Court rules that hormone replacement therapy plaintiff should not suffer due to statute of limitations
By Dean I Weitzman, Esq. on January 15th, 2010
Patients who have sued in connection with serious injuries from hormone replacement therapies in the last decade just received a potentially promising ruling from the Pennsylvania Superior Court.
In a decision handed down on Dec. 31, 2009 in the case Simon v. Wyeth, the court said that a two-year statute of limitations that forced the reversal of an earlier $1.5 million damage award for the injured plaintiff should not have been applied, according to a news story earlier this week in The Legal Intelligencer.
The new court ruling in support of the plaintiff is clear, the court said: the injured patient wouldn’t have had any reason to suspect that her injuries came from the hormone replacement therapy until medical studies came out later, detailing such connections. Those links were publicized later in a July 2002 Women’s Health Initiative (WHI) report from the National Institutes of Health, according to The Legal Intelligencer. The WHI study linked the use of hormone drugs such as estrogen and progestin to an increased risk of breast cancer, the story said.

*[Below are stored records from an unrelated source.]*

(** * The [step oauth] command: a model of [command/oauth/cmd.go]

    The command obtains OAuth 2.0 / OIDC tokens through one of four flows
    (loopback, manual, two-legged JWT-bearer, self-signed JWT).  This file
    embeds the Go source function by function:

    - Go values keep their shape: [string] for strings, [Z] for [int] with
      the 64-bit wrap-around written out, records for structs, [gmap] for
      Go maps ([url.Values] is [map[string][]string]; a decoded JSON object
      is [map[string]interface{}]).
    - A function returning [(T, error)] returns [result T]; a function
      returning [error] returns [option error] ([None] is [nil]).
    - Effects (HTTP requests, writes to the response, channel sends,
      printing) are recorded in a trace of [event]s carried by the writer
      monad [Go], which also records a run-time panic.
    - Everything the command calls outside this file (the Go standard
      library, the other packages of the repository) is a field of [Lib]
      (pure functions) or of [World] (what the outside answers). *)

From stdpp Require Import base option list strings gmap.
From Stdlib Require Import ZArith Lia Ascii.

#[local] Set Warnings "-register-all".
#[local] Open Scope string_scope.
#[local] Open Scope Z_scope.
#[local] Open Scope list_scope.

(** ** Go values *)

(** A Go [error] value is represented by its message. *)
Definition error : Type := string.

(** The pair [(T, error)] a Go function returns: a value, or an error. *)
Inductive result (A : Type) : Type :=
| OK (a : A)
| Error (e : error).
Arguments OK {A} a.
Arguments Error {A} e.

(** [github.com/pkg/errors]: [New], [Errorf] build an error from a message;
    [Wrap]/[Wrapf] prefix the message of the wrapped error and, as documented,
    return [nil] when the wrapped error is [nil]; [WithStack] keeps the
    message. *)
Definition errors_New (msg : string) : error := msg.

Definition errors_Wrap (err : error) (msg : string) : error :=
  msg +:+ ": " +:+ err.

Definition errors_Wrapf (err : option error) (msg : string) : option error :=
  match err with
  | None => None
  | Some e => Some (errors_Wrap e msg)
  end.

Definition errors_WithStack (err : error) : error := err.

(** [int] is 64 bits wide; arithmetic wraps around. *)
Definition wrap_int (z : Z) : Z := (z + 2 ^ 63) mod 2 ^ 64 - 2 ^ 63.

Definition int_add (a b : Z) : Z := wrap_int (a + b).

(** cmd.go:54-62 *)
Record token : Type := Token {
  AccessToken : string;
  IDToken : string;
  RefreshToken : string;
  ExpiresIn : Z;
  TokenType : string;
  Err : string;
  ErrDesc : string
}.

#[global] Instance token_eq_dec : EqDecision token.
Proof. solve_decision. Defined.

(** cmd.go:44-52 *)
Definition defaultClientID : string :=
  "1087160488420-8qt7bavg3qesdhs6it824mhnfgcfe8il.apps.googleusercontent.com".
Definition defaultClientNotSoSecret : string := "udTrOT3gzrO7W9fDPgZQLfYJ".
Definition oobCallbackUrn : string := "urn:ietf:wg:oauth:2.0:oob".
Definition jwtBearerUrn : string := "urn:ietf:params:oauth:grant-type:jwt-bearer".

(** ** [net/url.Values]: [map[string][]string] *)

Module Values.

(** [v.Get(key)]: the first value of the key, or the empty string. *)
Definition Get (v : gmap string (list string)) (key : string) : string :=
  match v !! key with
  | Some (x :: _) => x
  | _ => ""
  end.

(** [v.Add(key, value)]: [v[key] = append(v[key], value)]. *)
Definition Add (key value : string) (v : gmap string (list string))
  : gmap string (list string) :=
  <[key := default [] (v !! key) ++ [value]]> v.

(** [v.Set(key, value)]: [v[key] = []string{value}]. *)
Definition Set_ (key value : string) (v : gmap string (list string))
  : gmap string (list string) :=
  <[key := [value]]> v.

End Values.

(** ** [strconv.Atoi]

    [Atoi(s)] is [ParseInt(s, 10, 0)] with the result converted to [int].
    [ParseUint] reads the digits left to right; a byte that is not a decimal
    digit is a syntax error with value 0, and a value that leaves the range is
    a range error with the largest value, reported where the overflow happens.
    [ParseInt] strips one sign and, on a range error, returns the bound of the
    signed range on the side of the sign. *)
Module strconv.

Inductive NumError : Type := ErrSyntax | ErrRange.

Definition maxUint64 : Z := 2 ^ 64 - 1.

Definition is_digit (c : ascii) : bool :=
  let n := Z.of_N (N_of_ascii c) in (48 <=? n) && (n <=? 57).

Definition digit_val (c : ascii) : Z := Z.of_N (N_of_ascii c) - 48.

Fixpoint parseUint_digits (s : string) (n : Z) : Z * option NumError :=
  match s with
  | EmptyString => (n, None)
  | String c s' =>
      if is_digit c then
        if maxUint64 / 10 + 1 <=? n then (maxUint64, Some ErrRange)
        else
          let n1 := n * 10 + digit_val c in
          if maxUint64 <? n1 then (maxUint64, Some ErrRange)
          else parseUint_digits s' n1
      else (0, Some ErrSyntax)
  end.

Definition ParseUint (s : string) : Z * option NumError :=
  match s with
  | EmptyString => (0, Some ErrSyntax)
  | _ => parseUint_digits s 0
  end.

Definition ParseInt (s : string) : Z * option NumError :=
  match s with
  | EmptyString => (0, Some ErrSyntax)
  | String c s' =>
      let neg := bool_decide (c = "-"%char) in
      let body := if bool_decide (c = "+"%char) || neg then s' else s in
      match ParseUint body with
      | (_, Some ErrSyntax) => (0, Some ErrSyntax)
      | (un, _) =>
          let cutoff := 2 ^ 63 in
          if negb neg && (cutoff <=? un) then (cutoff - 1, Some ErrRange)
          else if neg && (cutoff <? un) then (- cutoff, Some ErrRange)
          else (if neg then - un else un, None)
      end
  end.

Definition Atoi (s : string) : Z * option NumError := ParseInt s.

(** The integer that a decimal numeral denotes: one or more decimal digits
    after an optional sign.  This is the reading against which [Atoi] is
    checked below. *)
Fixpoint digits_value (s : string) (acc : Z) : option Z :=
  match s with
  | EmptyString => Some acc
  | String c s' =>
      if is_digit c then digits_value s' (acc * 10 + digit_val c) else None
  end.

Definition unsigned_value (s : string) : option Z :=
  match s with
  | EmptyString => None
  | _ => digits_value s 0
  end.

Definition numeral_value (s : string) : option Z :=
  match s with
  | EmptyString => None
  | String c s' =>
      if bool_decide (c = "-"%char) then Z.opp <$> unsigned_value s'
      else if bool_decide (c = "+"%char) then unsigned_value s'
      else unsigned_value s
  end.

End strconv.

(** ** Decoded JSON: the [interface{}] values of [encoding/json] *)

Inductive json : Type :=
| JNull
| JBool (b : bool)
| JNumber (literal : string)
| JString (s : string)
| JArray (l : list json)
| JObject (m : gmap string json).

(** ** The trace of effects and the monad [Go] *)

Inductive event : Type :=
| Ev_ReadFile (filename : string)                      (* ioutil.ReadFile *)
| Ev_HttpGet (url : string)                            (* http.Get *)
| Ev_PostForm (url : string) (data : gmap string (list string)) (* http.PostForm *)
| Ev_Stdout (line : string)                            (* fmt.Println *)
| Ev_Stderr (line : string)                            (* fmt.Fprint(os.Stderr, ..) *)
| Ev_OpenInBrowser (url browser : string)              (* exec.OpenInBrowser *)
| Ev_ReadStdin                                         (* utils.ReadString(os.Stdin) *)
| Ev_ServerStart (addr : string)                       (* the server listens on addr *)
| Ev_ServerClose (addr : string)                       (* srv.Close() closes the listener *)
| Ev_After (d : Z)                                     (* time.After(d) *)
| Ev_HeaderSet (key value : string)                    (* w.Header().Set/Add *)
| Ev_WriteHeader (code : Z)                            (* w.WriteHeader *)
| Ev_Write (data : string)                             (* w.Write *)
| Ev_SendErr (e : error)                               (* o.errCh <- e *)
| Ev_SendTok (t : token).                              (* o.tokCh <- t *)

(** How a computation ends: with a value, in a run-time panic, or not at
    all, blocked for ever in a channel operation or in a wait for one. *)
Inductive outcome (A : Type) : Type :=
| Done (a : A)
| Panicked (v : string)
| Blocked.
Arguments Done {A} a.
Arguments Panicked {A} v.
Arguments Blocked {A}.

Definition Go (A : Type) : Type := list event * outcome A.

Definition ret {A} (a : A) : Go A := ([], Done a).

Definition bind {A B} (m : Go A) (k : A → Go B) : Go B :=
  match m with
  | (tr, Done a) => let '(tr', r) := k a in (tr ++ tr', r)
  | (tr, Panicked v) => (tr, Panicked v)
  | (tr, Blocked) => (tr, Blocked)
  end.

The plaintiff “had no reason even to suspect that there was a link between her use of [hormone replacement therapy] and breast cancer until the WHI report was released,” Superior Court Judge Mary Jane Bowes wrote in the court’s opinion. In addition, because none of the doctors who prescribed the therapy never told her there could be a link between her HRT and breast cancer … “it defies logic” that the plaintiff should have been aware of the risks of hormone replacement therapy, Bowes wrote.
This ruling is important for victims of cancers and health complications caused by hormone replacement therapy.
If you are involved in such a case, even if your case has already been litigated or dismissed, you should talk to your attorney and find out how your case could be affected by this latest wrinkle in hormone replacement therapy case law.
There is a good chance that your case could be impacted.